Das Judentum erreicht seinen Höhepunkt mit der Vollendung der bürgerlichen Gesellschaft; aber die bürgerliche Gesellschaft vollendet sich erst in der christlichen Welt. Nur unter der Herrschaft des Christentums, welches alle nationalen, natürlichen, sittlichen, theoretischen Verhältnisse dem Menschen äußerlich macht, konnte die bürgerliche Gesellschaft sich vollständig vom Staatsleben trennen, alle Gattungsbande des Menschen zerreißen, den Egoismus, das eigennützige Bedürfnis an die Stelle dieser Gattungsbande setzen, die Menschenwelt in eine Welt atomistischer, feindlich sich gegenüberstehender Individuen auflösen.

Das Christentum ist aus dem Judentum entsprungen.
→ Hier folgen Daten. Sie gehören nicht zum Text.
(* ===== verification/OnboardingSystem.v ===== *)
(** * Onboarding as a concurrent system

    The calls of Onboarding run at the same time on one database; a write may
    fail, or be done although it is reported as failed, and the process may
    stop between any two actions.  [log] keeps what plex.tv and the origin
    answered; a theorem about what is stored says which answers it rests
    on. *)

From S2P Require Import Prelude GoStrings GoHttp GoBase64 GoNet GoUrl GoCrypto Secrets Effects Threads Onboarding.

Module OnboardingSystem.
Import Onboarding.

Record world := mkWorld {
  settings : gmap string string;
  identity : option identity_row;
  servers : list server_row;
  creds : gmap nat cred_row;
  log : list (event resp);
}.

(** What the environment chooses: whether a statement works, fails, or is
    done and reported as failed, and what other systems answer. *)
Inductive fate := Works | Fails | Lost.
Record choice := mkChoice { fate_ : fate; oracle : ∀ o : op, resp o }.

Definition with_settings (w : world) (s : gmap string string) : world := mkWorld s (identity w) (servers w) (creds w) (log w).
Definition with_creds (w : world) (c : gmap nat cred_row) : world := mkWorld (settings w) (identity w) (servers w) c (log w).
Definition heard (w : world) (e : event resp) : world := mkWorld (settings w) (identity w) (servers w) (creds w) (e :: log w).

(** A write: the new world, and what is reported. *)
Definition write (f : fate) (w w' : world) : world * bool :=
  match f with Works => (w', true) | Fails => (w, false) | Lost => (w', false) end.
Definition quiet_write (f : fate) (w w' : world) : world * unit := match f with Fails => (w, tt) | _ => (w', tt) end.

Definition insert_identity (w : world) (r : identity_row) : world :=
  mkWorld (settings w) (match identity w with Some i => Some i | None => Some r end) (servers w) (creds w) (log w).

Definition disable (s : server_row) : server_row :=
  mkServerRow (sv_name s) (sv_internal s) (sv_media s) (sv_machine s) (sv_friendly s) (sv_version s) false.

(** The transaction of [SelectResource], which the advisory lock and the
    unique index on the enabled row serialise. *)
Definition select_tx (w : world) (s : selection) : option world :=
  i ← identity w;
  let servers' := disable <$> servers w in
  let sv := mkServerRow (sel_name s) (sel_internal s) (sel_media s) (MachineIdentifier (sel_identity s))
              (FriendlyName (sel_identity s)) (PMSVersion (sel_identity s)) true in
  let cr := mkCredRow (sel_account s) (sel_client s) (jwk_public i) (jwk_private_ciphertext i) (sel_owner s) (sel_pms s)
              (sel_resource s) "selected" None in
  Some (mkWorld (settings w) (identity w) (servers' ++ [sv]) (<[length servers' := cr]> (creds w)) (log w)).

(** [WHERE enabled ORDER BY created_at DESC LIMIT 1] *)
Fixpoint last_enabled (n : nat) (l : list server_row) : option (nat * server_row) :=
  match l with
  | [] => None
  | s :: r => match last_enabled (S n) r with Some x => Some x | None => if sv_enabled s then Some (n, s) else None end
  end.
Definition enabled_server (w : world) : option (nat * server_row) := last_enabled 0 (servers w).

Definition set_status (status : string) (error : option string) (c : cred_row) : cred_row :=
  mkCredRow (cr_account c) (cr_client c) (cr_jwk c) (cr_jwk_private c) (cr_owner c) (cr_pms c) (cr_resource c) status error.
Definition set_refreshed (cipher : string) (c : cred_row) : cred_row :=
  mkCredRow (cr_account c) (cr_client c) (cr_jwk c) (cr_jwk_private c) cipher (cr_pms c) (cr_resource c) "verified" None.
Definition on_enabled (w : world) (f : cred_row → cred_row) : gmap nat cred_row :=
  match enabled_server w with Some (n, _) => alter f n (creds w) | None => creds w end.

(** An answer of another system, which is remembered. *)
Definition answer (c : choice) (w : world) (o : op) : option (world * resp o) :=
  Some (heard w (Ev o (oracle c o)), oracle c o).

Definition exec (c : choice) (w : world) (o : op) : option (world * resp o) :=
  match o as o return option (world * resp o) with
  | SelectIdentity => Some (w, match fate_ c with Works => match identity w with Some i => Row i | None => NoRow end | _ => Broken end)
  | InsertIdentity r => Some (write (fate_ c) w (insert_identity w r))
  | GetSetting k => Some (w, match fate_ c with Works => settings w !! k | _ => None end)
  | SetSetting k v => Some (write (fate_ c) w (with_settings w (<[k := v]> (settings w))))
  | DelSetting k => Some (quiet_write (fate_ c) w (with_settings w (delete k (settings w))))
  | SelectServer s => match select_tx w s with Some w' => Some (write (fate_ c) w w') | None => Some (w, false) end
  | EnabledServer => Some (w, match fate_ c with Works => enabled_server w | _ => None end)
  | CredentialsOf n => Some (w, match fate_ c with Works => creds w !! n | _ => None end)
  | EnabledCredentials =>
      Some (w, match fate_ c with Works => '(n, _) ← enabled_server w; cr ← creds w !! n; Some (n, cr) | _ => None end)
  | MarkVerified n => Some (write (fate_ c) w (with_creds w (alter (λ r, set_status "verified" (cr_error r) r) n (creds w))))
  | StoreRefreshed n cipher => Some (write (fate_ c) w (with_creds w (alter (set_refreshed cipher) n (creds w))))
  | MarkDegraded n => Some (quiet_write (fate_ c) w (with_creds w (alter (set_status "auth_degraded" (Some "refresh failed")) n (creds w))))
  | MarkEnabledInvalid cause => Some (quiet_write (fate_ c) w (with_creds w (on_enabled w (set_status "invalid" (Some cause)))))
  | RandomNonce =>
      match oracle c RandomNonce with
      | Some n => if (String.length n =? Secrets.NonceSize)%nat then answer c w RandomNonce else None
      | None => answer c w RandomNonce
      end
  | o => answer c w o
  end.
Es hat sich wieder in das Judentum aufgelöst.

Der Christ war von vornherein der theoretisierende Jude, der Jude ist daher der praktische Christ, und der praktische Christ ist wieder Jude geworden.

Das Christentum hatte das reale Judentum nur zum Schein überwunden. Es war zu vornehm, zu spiritualistisch, um die Roheit des praktischen Bedürfnisses anders als durch die Erhebung in die blaue Luft zu beseitigen.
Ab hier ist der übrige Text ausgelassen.